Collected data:
▬▬▬▬▬▬

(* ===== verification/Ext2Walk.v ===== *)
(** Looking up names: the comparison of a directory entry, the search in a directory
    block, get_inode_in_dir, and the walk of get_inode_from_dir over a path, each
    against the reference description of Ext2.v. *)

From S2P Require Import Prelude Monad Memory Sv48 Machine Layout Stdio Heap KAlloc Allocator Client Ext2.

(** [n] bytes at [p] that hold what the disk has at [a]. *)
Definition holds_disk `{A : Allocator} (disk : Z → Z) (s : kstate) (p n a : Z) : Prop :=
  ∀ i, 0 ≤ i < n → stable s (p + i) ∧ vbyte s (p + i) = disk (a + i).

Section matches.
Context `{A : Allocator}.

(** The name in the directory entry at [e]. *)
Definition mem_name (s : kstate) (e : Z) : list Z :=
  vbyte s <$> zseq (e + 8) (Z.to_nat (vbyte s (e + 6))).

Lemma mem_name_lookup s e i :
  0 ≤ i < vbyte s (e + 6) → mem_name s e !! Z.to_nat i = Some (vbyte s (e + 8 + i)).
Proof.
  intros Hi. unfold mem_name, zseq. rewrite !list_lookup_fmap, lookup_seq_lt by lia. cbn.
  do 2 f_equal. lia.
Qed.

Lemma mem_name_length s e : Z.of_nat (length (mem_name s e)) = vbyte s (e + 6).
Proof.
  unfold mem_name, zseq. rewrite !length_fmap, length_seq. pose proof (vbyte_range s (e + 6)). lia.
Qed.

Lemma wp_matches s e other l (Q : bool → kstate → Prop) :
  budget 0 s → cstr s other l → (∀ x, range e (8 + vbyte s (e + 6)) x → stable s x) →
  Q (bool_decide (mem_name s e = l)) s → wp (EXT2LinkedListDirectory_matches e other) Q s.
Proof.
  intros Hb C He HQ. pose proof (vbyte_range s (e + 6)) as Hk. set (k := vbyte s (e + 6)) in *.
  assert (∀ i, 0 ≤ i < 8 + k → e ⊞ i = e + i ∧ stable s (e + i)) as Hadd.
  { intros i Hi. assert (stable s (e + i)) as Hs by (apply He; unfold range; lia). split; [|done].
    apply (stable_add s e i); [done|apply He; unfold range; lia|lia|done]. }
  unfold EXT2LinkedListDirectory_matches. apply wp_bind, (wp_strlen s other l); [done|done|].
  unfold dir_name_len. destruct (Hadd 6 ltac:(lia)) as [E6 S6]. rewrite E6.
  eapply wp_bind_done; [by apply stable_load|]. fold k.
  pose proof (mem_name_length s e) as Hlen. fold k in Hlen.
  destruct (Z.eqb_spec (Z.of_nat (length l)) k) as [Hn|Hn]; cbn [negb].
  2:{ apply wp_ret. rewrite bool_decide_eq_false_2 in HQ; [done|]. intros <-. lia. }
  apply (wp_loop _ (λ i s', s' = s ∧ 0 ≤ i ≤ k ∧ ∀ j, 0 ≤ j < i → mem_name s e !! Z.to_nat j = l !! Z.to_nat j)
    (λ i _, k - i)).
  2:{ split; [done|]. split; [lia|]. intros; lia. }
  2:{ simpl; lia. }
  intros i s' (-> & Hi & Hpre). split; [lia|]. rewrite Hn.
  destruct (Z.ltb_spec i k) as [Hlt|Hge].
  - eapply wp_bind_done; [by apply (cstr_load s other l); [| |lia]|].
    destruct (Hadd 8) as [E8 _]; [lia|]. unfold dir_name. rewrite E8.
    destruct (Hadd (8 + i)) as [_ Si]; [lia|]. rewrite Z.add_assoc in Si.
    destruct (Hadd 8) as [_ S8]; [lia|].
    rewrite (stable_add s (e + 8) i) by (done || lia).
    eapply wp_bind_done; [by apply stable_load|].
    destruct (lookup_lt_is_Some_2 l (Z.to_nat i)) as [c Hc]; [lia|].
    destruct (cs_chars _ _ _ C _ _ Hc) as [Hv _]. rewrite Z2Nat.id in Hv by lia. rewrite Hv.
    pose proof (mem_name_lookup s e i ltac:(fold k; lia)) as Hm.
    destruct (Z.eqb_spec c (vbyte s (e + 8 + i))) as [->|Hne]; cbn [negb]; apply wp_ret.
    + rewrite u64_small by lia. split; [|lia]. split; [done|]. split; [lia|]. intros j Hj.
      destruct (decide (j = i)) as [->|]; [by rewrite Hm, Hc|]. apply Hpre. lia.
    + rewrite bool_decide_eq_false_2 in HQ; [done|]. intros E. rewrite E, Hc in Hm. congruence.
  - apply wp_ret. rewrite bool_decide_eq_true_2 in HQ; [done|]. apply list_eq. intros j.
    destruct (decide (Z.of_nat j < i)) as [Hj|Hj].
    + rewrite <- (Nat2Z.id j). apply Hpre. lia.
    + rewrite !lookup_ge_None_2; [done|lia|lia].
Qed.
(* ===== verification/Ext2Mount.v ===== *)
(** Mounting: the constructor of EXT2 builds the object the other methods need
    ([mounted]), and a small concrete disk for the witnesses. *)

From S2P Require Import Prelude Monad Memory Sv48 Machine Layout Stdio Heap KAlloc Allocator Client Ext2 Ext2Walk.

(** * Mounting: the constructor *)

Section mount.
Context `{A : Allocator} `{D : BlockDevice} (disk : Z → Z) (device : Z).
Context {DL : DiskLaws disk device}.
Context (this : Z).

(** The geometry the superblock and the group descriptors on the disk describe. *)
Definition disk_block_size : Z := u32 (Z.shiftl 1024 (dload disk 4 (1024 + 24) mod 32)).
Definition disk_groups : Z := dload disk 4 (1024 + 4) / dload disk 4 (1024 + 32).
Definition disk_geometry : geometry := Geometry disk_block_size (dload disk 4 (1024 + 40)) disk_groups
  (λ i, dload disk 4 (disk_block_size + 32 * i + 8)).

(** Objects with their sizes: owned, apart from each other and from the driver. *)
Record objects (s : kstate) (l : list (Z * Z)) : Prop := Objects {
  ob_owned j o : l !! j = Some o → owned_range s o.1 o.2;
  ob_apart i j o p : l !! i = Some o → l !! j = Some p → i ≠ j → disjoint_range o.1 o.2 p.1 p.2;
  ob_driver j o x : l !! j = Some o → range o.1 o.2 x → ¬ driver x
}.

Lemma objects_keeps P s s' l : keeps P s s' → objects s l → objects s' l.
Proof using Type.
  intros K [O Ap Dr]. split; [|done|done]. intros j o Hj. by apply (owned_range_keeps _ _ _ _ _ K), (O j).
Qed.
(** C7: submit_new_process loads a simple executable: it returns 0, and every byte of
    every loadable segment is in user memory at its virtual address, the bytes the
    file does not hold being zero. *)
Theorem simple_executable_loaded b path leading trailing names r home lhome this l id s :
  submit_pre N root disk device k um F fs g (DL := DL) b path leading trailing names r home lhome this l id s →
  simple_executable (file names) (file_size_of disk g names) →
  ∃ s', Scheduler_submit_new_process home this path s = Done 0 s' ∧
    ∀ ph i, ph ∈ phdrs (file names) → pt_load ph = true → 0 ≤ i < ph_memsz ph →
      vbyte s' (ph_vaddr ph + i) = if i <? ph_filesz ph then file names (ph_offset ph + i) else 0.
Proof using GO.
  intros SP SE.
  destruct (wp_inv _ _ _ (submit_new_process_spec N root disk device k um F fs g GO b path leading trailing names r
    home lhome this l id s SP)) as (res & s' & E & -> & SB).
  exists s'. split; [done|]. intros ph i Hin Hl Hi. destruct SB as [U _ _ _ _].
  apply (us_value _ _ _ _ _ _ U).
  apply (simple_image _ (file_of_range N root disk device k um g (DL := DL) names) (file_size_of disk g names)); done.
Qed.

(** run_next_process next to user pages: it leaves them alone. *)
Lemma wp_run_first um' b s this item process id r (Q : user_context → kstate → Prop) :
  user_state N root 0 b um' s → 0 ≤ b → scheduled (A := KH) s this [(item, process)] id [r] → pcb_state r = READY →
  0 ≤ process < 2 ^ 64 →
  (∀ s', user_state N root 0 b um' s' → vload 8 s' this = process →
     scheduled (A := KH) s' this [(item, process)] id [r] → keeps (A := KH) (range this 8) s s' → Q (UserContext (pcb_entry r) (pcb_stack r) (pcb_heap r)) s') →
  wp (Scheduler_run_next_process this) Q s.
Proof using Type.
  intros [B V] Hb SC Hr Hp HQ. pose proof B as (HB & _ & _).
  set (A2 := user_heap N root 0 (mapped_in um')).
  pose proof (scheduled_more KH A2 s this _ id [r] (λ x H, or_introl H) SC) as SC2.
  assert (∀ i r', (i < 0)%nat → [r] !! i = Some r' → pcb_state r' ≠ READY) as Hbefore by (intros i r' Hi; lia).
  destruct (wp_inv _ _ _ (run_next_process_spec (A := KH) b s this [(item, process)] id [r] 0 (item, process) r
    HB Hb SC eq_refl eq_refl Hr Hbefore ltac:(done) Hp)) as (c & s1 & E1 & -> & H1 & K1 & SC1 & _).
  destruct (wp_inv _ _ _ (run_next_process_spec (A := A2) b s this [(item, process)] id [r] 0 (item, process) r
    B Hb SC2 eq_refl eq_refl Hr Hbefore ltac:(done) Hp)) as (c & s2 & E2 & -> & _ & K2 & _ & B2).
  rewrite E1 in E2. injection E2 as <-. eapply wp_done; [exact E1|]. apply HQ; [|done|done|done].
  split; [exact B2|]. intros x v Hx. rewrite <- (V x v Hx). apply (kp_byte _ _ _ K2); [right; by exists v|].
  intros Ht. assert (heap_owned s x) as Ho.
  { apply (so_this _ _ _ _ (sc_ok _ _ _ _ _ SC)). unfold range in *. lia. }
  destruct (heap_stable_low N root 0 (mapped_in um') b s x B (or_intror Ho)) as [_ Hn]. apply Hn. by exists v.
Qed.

▬▬▬▬▬▬

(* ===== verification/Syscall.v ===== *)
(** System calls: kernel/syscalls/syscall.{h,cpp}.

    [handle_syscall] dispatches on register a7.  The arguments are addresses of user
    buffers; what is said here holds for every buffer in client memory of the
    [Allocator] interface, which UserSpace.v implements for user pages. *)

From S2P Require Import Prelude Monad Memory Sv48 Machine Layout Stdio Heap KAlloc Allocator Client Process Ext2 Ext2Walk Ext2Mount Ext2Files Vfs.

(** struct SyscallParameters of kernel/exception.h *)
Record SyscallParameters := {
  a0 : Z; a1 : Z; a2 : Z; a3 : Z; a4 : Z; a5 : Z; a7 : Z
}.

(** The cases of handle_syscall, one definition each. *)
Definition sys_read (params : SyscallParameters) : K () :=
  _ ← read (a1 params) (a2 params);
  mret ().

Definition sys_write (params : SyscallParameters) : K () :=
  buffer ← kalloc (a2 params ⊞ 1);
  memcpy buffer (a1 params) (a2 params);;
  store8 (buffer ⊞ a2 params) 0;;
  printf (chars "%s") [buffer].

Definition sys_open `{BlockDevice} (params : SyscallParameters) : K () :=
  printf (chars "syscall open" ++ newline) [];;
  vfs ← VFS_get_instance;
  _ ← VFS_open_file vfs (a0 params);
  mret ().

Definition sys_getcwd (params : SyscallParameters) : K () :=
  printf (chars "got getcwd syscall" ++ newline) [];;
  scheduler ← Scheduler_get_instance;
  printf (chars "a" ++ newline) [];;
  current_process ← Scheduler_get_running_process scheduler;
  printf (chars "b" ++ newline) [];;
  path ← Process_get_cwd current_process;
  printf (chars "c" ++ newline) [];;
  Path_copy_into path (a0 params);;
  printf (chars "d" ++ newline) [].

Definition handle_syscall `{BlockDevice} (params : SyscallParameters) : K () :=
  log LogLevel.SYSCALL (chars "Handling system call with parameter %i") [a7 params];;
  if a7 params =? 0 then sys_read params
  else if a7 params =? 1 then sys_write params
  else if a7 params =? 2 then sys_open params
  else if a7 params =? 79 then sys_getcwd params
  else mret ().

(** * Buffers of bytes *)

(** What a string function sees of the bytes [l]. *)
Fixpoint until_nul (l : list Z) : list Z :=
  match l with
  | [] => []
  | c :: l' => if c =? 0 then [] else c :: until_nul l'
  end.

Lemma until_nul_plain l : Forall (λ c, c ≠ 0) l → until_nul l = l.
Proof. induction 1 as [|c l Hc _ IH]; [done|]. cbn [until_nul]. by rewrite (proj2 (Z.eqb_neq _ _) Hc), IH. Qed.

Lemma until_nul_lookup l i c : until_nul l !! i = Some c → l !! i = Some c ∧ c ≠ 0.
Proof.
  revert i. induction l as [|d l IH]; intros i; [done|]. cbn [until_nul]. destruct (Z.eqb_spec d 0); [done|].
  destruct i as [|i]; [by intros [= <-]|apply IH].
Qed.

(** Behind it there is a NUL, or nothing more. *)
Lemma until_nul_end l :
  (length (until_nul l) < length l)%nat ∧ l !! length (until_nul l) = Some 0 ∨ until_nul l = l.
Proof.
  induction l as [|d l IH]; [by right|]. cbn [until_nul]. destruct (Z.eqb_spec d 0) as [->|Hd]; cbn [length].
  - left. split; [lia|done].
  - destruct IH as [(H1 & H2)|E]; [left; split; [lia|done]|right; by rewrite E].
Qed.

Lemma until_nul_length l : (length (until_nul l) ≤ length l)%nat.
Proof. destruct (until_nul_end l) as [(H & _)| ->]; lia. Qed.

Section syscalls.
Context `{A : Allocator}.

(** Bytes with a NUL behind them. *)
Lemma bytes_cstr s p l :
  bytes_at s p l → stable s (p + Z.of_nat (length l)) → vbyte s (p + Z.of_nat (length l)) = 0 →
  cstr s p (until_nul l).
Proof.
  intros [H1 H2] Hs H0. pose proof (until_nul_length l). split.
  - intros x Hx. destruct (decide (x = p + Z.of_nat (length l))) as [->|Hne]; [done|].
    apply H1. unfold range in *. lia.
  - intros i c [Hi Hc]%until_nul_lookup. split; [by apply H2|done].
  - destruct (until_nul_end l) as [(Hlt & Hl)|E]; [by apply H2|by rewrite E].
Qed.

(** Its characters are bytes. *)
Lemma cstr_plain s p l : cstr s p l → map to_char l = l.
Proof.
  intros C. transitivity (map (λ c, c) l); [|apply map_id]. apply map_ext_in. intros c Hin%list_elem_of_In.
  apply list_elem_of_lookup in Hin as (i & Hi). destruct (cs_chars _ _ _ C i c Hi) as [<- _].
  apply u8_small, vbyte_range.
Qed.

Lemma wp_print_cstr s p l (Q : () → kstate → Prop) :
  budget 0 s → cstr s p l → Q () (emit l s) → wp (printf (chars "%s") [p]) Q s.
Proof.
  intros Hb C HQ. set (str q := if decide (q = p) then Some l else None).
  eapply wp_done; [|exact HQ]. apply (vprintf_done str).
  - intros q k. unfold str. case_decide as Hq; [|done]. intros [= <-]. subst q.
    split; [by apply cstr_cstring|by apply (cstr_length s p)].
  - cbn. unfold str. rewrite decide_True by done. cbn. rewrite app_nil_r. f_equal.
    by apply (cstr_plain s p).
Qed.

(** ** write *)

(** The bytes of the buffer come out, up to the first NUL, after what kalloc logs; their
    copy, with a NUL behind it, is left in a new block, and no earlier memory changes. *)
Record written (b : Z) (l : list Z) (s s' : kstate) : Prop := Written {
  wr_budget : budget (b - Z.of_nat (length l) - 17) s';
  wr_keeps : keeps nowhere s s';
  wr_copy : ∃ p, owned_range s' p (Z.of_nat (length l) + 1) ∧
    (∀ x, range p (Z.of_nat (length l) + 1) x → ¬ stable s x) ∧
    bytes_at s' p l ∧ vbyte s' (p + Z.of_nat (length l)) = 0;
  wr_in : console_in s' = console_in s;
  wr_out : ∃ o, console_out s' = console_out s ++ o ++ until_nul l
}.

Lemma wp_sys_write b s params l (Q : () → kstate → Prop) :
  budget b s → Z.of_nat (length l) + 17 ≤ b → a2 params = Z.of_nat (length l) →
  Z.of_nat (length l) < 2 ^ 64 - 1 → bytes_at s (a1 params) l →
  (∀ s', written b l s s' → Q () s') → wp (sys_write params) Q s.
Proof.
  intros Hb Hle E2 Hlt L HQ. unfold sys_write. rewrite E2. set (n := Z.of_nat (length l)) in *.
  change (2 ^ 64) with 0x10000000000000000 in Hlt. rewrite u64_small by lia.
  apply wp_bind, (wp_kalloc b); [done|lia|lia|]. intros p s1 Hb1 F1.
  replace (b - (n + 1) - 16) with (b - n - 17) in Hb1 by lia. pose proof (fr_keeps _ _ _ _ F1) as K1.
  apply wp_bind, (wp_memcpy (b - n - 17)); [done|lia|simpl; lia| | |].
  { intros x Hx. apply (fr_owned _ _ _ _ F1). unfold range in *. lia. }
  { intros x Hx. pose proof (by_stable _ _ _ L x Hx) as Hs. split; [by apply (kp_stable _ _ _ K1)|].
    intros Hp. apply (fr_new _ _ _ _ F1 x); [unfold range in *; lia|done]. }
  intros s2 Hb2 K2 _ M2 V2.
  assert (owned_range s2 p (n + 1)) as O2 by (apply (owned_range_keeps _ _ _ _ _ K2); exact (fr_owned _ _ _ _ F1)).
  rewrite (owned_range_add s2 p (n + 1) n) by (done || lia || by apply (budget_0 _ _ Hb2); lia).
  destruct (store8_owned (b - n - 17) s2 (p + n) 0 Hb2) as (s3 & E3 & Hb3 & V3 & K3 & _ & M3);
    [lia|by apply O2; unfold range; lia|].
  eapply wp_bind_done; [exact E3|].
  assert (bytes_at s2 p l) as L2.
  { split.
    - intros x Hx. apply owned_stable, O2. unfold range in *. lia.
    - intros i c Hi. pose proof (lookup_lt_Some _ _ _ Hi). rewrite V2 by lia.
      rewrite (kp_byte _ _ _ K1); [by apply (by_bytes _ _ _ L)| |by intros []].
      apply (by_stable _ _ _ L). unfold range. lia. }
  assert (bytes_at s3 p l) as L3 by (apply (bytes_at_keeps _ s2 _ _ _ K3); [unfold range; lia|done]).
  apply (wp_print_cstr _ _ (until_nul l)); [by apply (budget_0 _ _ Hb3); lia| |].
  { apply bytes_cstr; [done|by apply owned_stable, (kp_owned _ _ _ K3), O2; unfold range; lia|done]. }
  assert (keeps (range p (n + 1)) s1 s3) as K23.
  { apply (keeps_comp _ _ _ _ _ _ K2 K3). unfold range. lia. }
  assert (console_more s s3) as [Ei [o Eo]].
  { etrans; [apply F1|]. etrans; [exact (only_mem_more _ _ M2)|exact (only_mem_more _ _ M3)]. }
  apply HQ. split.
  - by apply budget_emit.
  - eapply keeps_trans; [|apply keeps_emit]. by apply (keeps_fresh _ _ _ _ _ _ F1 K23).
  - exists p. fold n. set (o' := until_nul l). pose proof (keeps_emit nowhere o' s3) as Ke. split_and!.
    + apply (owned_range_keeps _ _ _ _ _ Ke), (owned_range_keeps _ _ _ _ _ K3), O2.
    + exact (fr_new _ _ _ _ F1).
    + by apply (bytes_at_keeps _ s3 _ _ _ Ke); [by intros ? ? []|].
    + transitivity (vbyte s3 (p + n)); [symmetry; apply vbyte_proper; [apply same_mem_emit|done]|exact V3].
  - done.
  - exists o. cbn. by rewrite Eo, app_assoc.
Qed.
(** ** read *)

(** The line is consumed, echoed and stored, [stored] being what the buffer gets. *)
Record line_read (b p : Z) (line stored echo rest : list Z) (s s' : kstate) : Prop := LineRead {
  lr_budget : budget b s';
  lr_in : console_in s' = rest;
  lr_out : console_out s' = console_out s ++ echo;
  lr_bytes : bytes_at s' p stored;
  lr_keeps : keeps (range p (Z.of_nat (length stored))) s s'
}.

▬▬▬▬▬▬

__TASK INSTRUCTIONS__
Using the data above, repeat exactly the lines that begin at the line with "apply list_elem_of_lookup in" and end at the line with "budget 0 s → cstr s p", both ends included.

__ANSWER TO THIS EXERCISE__
  apply list_elem_of_lookup in Hin as (i & Hi). destruct (cs_chars _ _ _ C i c Hi) as [<- _].
  apply u8_small, vbyte_range.
Qed.

Lemma wp_print_cstr s p l (Q : () → kstate → Prop) :
  budget 0 s → cstr s p l → Q () (emit l s) → wp (printf (chars "%s") [p]) Q s.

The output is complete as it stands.